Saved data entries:
>>

(** * LocalBanker: the client-side budget cache of rtbkit

    A shallow embedding of [rtbkit/core/banker/local_banker.cc].  The banker
    object becomes a record, every member function a command of a small
    state-and-output monad: the output is the list of telemetry records and
    HTTP requests the function produces, in program order.  An HTTP callback
    is a constructor of [Callback]; delivering a response runs the body of
    the corresponding C++ lambda.

    Every member function and every callback body runs as one step: the
    mutex and the threads are not part of the model.  Printing to [cout] is
    left out.  Amounts and HTTP status codes are integers of [Z]; the skip
    counters, whose declaration is not in the source file, are shown to stay
    between 0 and 3. *)

From Stdlib Require Import ZArith Lia Ascii String.
From stdpp Require Import base option list gmap sets strings.

Local Open Scope string_scope.
Local Open Scope Z_scope.
Local Open Scope list_scope.

(* set_solver clears hypotheses it has already consumed *)
#[local] Set Warnings "-clear-no-such-hyp".

(** ** JSON values *)

Module Json.

(** Modelled from the spec: the JSON library (jsoncpp, [Json::Value],
    [Json::parse]) is an external collaborator and is not part of the
    source file.  Values are trees; integers are the micro-unit integers
    of the wire schema. *)
#[local] Unset Elimination Schemes.
Inductive Value : Type :=
| nullValue
| intValue (n : Z)
| stringValue (s : string)
| arrayValue (items : list Value)
| objectValue (members : list (string * Value)).
#[local] Set Elimination Schemes.

(** Modelled from the spec: a response body is represented by what
    [Json::parse] makes of it, either a syntax error (the exception caught
    by the handlers) or the decoded value. *)
Inductive Body : Type :=
| garbled (raw : string)
| document (v : Value).

Definition parse (body : Body) : option Value :=
  match body with
  | garbled _ => None
  | document v => Some v
  end.

(** Modelled from the spec: [asString] and [asInt] on a value of the
    expected shape; any other shape reads as the neutral value. *)
Definition asString (v : Value) : string :=
  match v with
  | stringValue s => s
  | _ => ""
  end.

Definition asInt (v : Value) : Z :=
  match v with
  | intValue n => n
  | _ => 0
  end.

Fixpoint lookup_member (name : string) (members : list (string * Value)) : Value :=
  match members with
  | [] => nullValue
  | (k, v) :: rest => if decide (k = name) then v else lookup_member name rest
  end.

(** [v[name]]: the member of an object, null when there is none. *)
Definition member (name : string) (v : Value) : Value :=
  match v with
  | objectValue members => lookup_member name members
  | _ => nullValue
  end.

(** [for (auto it = v.begin(); it != v.end(); it++)] with [it.key()] and
    [*it]: the members of an object. *)
Definition entries (v : Value) : list (string * Value) :=
  match v with
  | objectValue members => members
  | _ => []
  end.

(** [for (auto x : v)]: the elements of an array. *)
Definition elements (v : Value) : list Value :=
  match v with
  | arrayValue items => items
  | objectValue members => members.*2
  | _ => []
  end.

End Json.

(** ** Wire payloads *)

Module Wire.

(** Modelled from the spec: the response payloads of section 6 as JSON
    values.  A spend-update response maps account names to status
    strings; a reauthorize response is a sequence of account records. *)
Definition statuses (l : list (string * string)) : Json.Value :=
  Json.objectValue ((λ e, (e.1, Json.stringValue e.2)) <$> l).

Record AccountRecord : Type := mkRecord {
  name : string;
  balance : Z;
  rate : Z
}.

Definition account (a : AccountRecord) : Json.Value :=
  Json.objectValue
    [("balance", Json.intValue (balance a));
     ("name", Json.stringValue (name a));
     ("rate", Json.intValue (rate a))].

Definition accountList (l : list AccountRecord) : Json.Value :=
  Json.arrayValue (account <$> l).

End Wire.

(** ** Account keys *)

(** Modelled from the spec: [AccountKey] (account_key.h is not part of the
    source file) is an ordered sequence of path segments, rendered as a
    colon-joined string; equality is equality of the segment sequences. *)
Abbreviation AccountKey := (list string).

Module Key.

(** The segments of [val] between colons. *)
Fixpoint split (val : string) : list string :=
  match val with
  | EmptyString => [""]
  | String c rest =>
      if decide (c = ":"%char) then "" :: split rest
      else match split rest with
           | [] => [String c ""]
           | seg :: segs => String c seg :: segs
           end
  end.

(** [AccountKey(const std::string &)] *)
Definition ofString (val : string) : AccountKey :=
  match val with
  | EmptyString => []
  | _ => split val
  end.

(** [AccountKey::toString()] *)
Fixpoint toString (key : AccountKey) : string :=
  match key with
  | [] => ""
  | [seg] => seg
  | seg :: rest => seg +:+ ":" +:+ toString rest
  end.

End Key.

(** ** The account store *)

Module Accounts.

(** Modelled from the spec: the account store (local_account.h is not part
    of the source file) is the mapping of section 4.1.  Amounts are integer
    micro-units.  [getBalance] takes the sentinel option of the spec and
    answers 0 for an absent key; the delta [accumulateBalance] returns for
    an absent key, which the spec leaves open, is taken against a zero
    balance (it only reaches telemetry). *)
Record Account : Type := mkAccount {
  balance : Z;
  accumulatedSpend : Z;
  rate : Z
}.

Record t : Type := mk {
  accounts : gmap AccountKey Account;
  spendRate : Z
}.

Definition exists_ (key : AccountKey) (s : t) : bool :=
  bool_decide (is_Some (accounts s !! key)).

Definition getBalance (key : AccountKey) (s : t) : Z :=
  match accounts s !! key with
  | Some a => balance a
  | None => 0
  end.

Definition setSpendRate (newSpendRate : Z) (s : t) : t :=
  mk (accounts s) newSpendRate.

Definition accumulateBalance (key : AccountKey) (newBalance : Z) (s : t) : t * Z :=
  match accounts s !! key with
  | Some a =>
      (mk (<[key := mkAccount newBalance (accumulatedSpend a) (rate a)]> (accounts s))
          (spendRate s),
       newBalance - balance a)
  | None =>
      (mk (<[key := mkAccount newBalance 0 (spendRate s)]> (accounts s)) (spendRate s),
       newBalance)
  end.

(** The canonical account record [{name, balance, rate}] of the wire
    schema; [None] when a required field is missing. *)
Definition fromJson (v : Json.Value) : option (AccountKey * Account) :=
  match Json.member "name" v, Json.member "balance" v, Json.member "rate" v with
  | Json.stringValue n, Json.intValue b, Json.intValue r =>
      Some (Key.ofString n, mkAccount b 0 r)
  | _, _, _ => None
  end.

Definition decode (body : Json.Body) : option (AccountKey * Account) :=
  Json.parse body ≫= fromJson.

(** insert-if-absent *)
Definition addFromJsonString (body : Json.Body) (s : t) : t * bool :=
  match decode body with
  | None => (s, false)
  | Some (key, a) =>
      match accounts s !! key with
      | Some _ => (s, true)
      | None => (mk (<[key := a]> (accounts s)) (spendRate s), true)
      end
  end.

(** unconditional overwrite *)
Definition replaceFromJsonString (body : Json.Body) (s : t) : t * bool :=
  match decode body with
  | None => (s, false)
  | Some (key, a) => (mk (<[key := a]> (accounts s)) (spendRate s), true)
  end.

(** The spend snapshot of one account in the spend-update payload. *)
Definition toJson (key : AccountKey) (a : Account) : Json.Value :=
  Json.objectValue
    [("accumulatedSpend", Json.intValue (accumulatedSpend a));
     ("name", Json.stringValue (Key.toString key))].

End Accounts.

(** ** Outputs of the banker: telemetry and HTTP requests *)

(** The completion callbacks handed to the HTTP client; [onAddAccount] and
    [onReplaceAccount] capture their key by value. *)
Inductive Callback : Type :=
| onAddAccount (key : AccountKey)
| onReplaceAccount (key : AccountKey)
| onSpendUpdate
| onReauthorize
| onSetRate.

#[global] Instance Callback_eq_dec : EqDecision Callback.
Proof. solve_decision. Defined.

(** [recordLatency] stands for the [recordLevel] of a wall-clock latency,
    whose value is not modelled. *)
Inductive Effect : Type :=
| recordHit (name : string)
| recordCount (value : Z) (name : string)
| recordLevel (value : Z) (name : string)
| recordLatency (name : string)
| post (resource : string) (cb : Callback) (payload : Json.Value)
| get (resource : string) (cb : Callback).

(** The requests among the outputs, as (resource, callback) pairs. *)
Definition request (e : Effect) : option (string * Callback) :=
  match e with
  | post resource cb _ => Some (resource, cb)
  | get resource cb => Some (resource, cb)
  | _ => None
  end.

Definition requests (out : list Effect) : list (string * Callback) :=
  omap request out.

(** The requests among the outputs, payload included. *)
Definition isRequest (e : Effect) : bool :=
  match e with
  | post _ _ _ | get _ _ => true
  | _ => false
  end.

Definition sent (out : list Effect) : list Effect :=
  filter (λ e, isRequest e) out.

Definition hits (out : list Effect) : list string :=
  omap (λ e, match e with recordHit name => Some name | _ => None end) out.

(** ** The banker object *)

Inductive GoAccountType : Type := ROUTER | POST_AUCTION.

Record LocalBanker : Type := mkLocalBanker {
  type : GoAccountType;
  accountSuffix : string;
  accountSuffixNoDot : string;
  accounts : Accounts.t;
  spendRate : Z;
  uninitializedAccounts : gset AccountKey;
  reauthorizeInProgress : bool;
  reauthorizeSkipped : Z;
  spendUpdateInProgress : bool;
  spendUpdateSkipped : Z;
  debug : bool
}.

<<

Take the lines above from the one containing "lookup_member name rest" to the one containing "Module Wire." and retype them exactly, both ends included, with nothing added.

  | (k, v) :: rest => if decide (k = name) then v else lookup_member name rest
  end.

(** [v[name]]: the member of an object, null when there is none. *)
Definition member (name : string) (v : Value) : Value :=
  match v with
  | objectValue members => lookup_member name members
  | _ => nullValue
  end.

(** [for (auto it = v.begin(); it != v.end(); it++)] with [it.key()] and
    [*it]: the members of an object. *)
Definition entries (v : Value) : list (string * Value) :=
  match v with
  | objectValue members => members
  | _ => []
  end.

(** [for (auto x : v)]: the elements of an array. *)
Definition elements (v : Value) : list Value :=
  match v with
  | arrayValue items => items
  | objectValue members => members.*2
  | _ => []
  end.

End Json.

(** ** Wire payloads *)

Module Wire.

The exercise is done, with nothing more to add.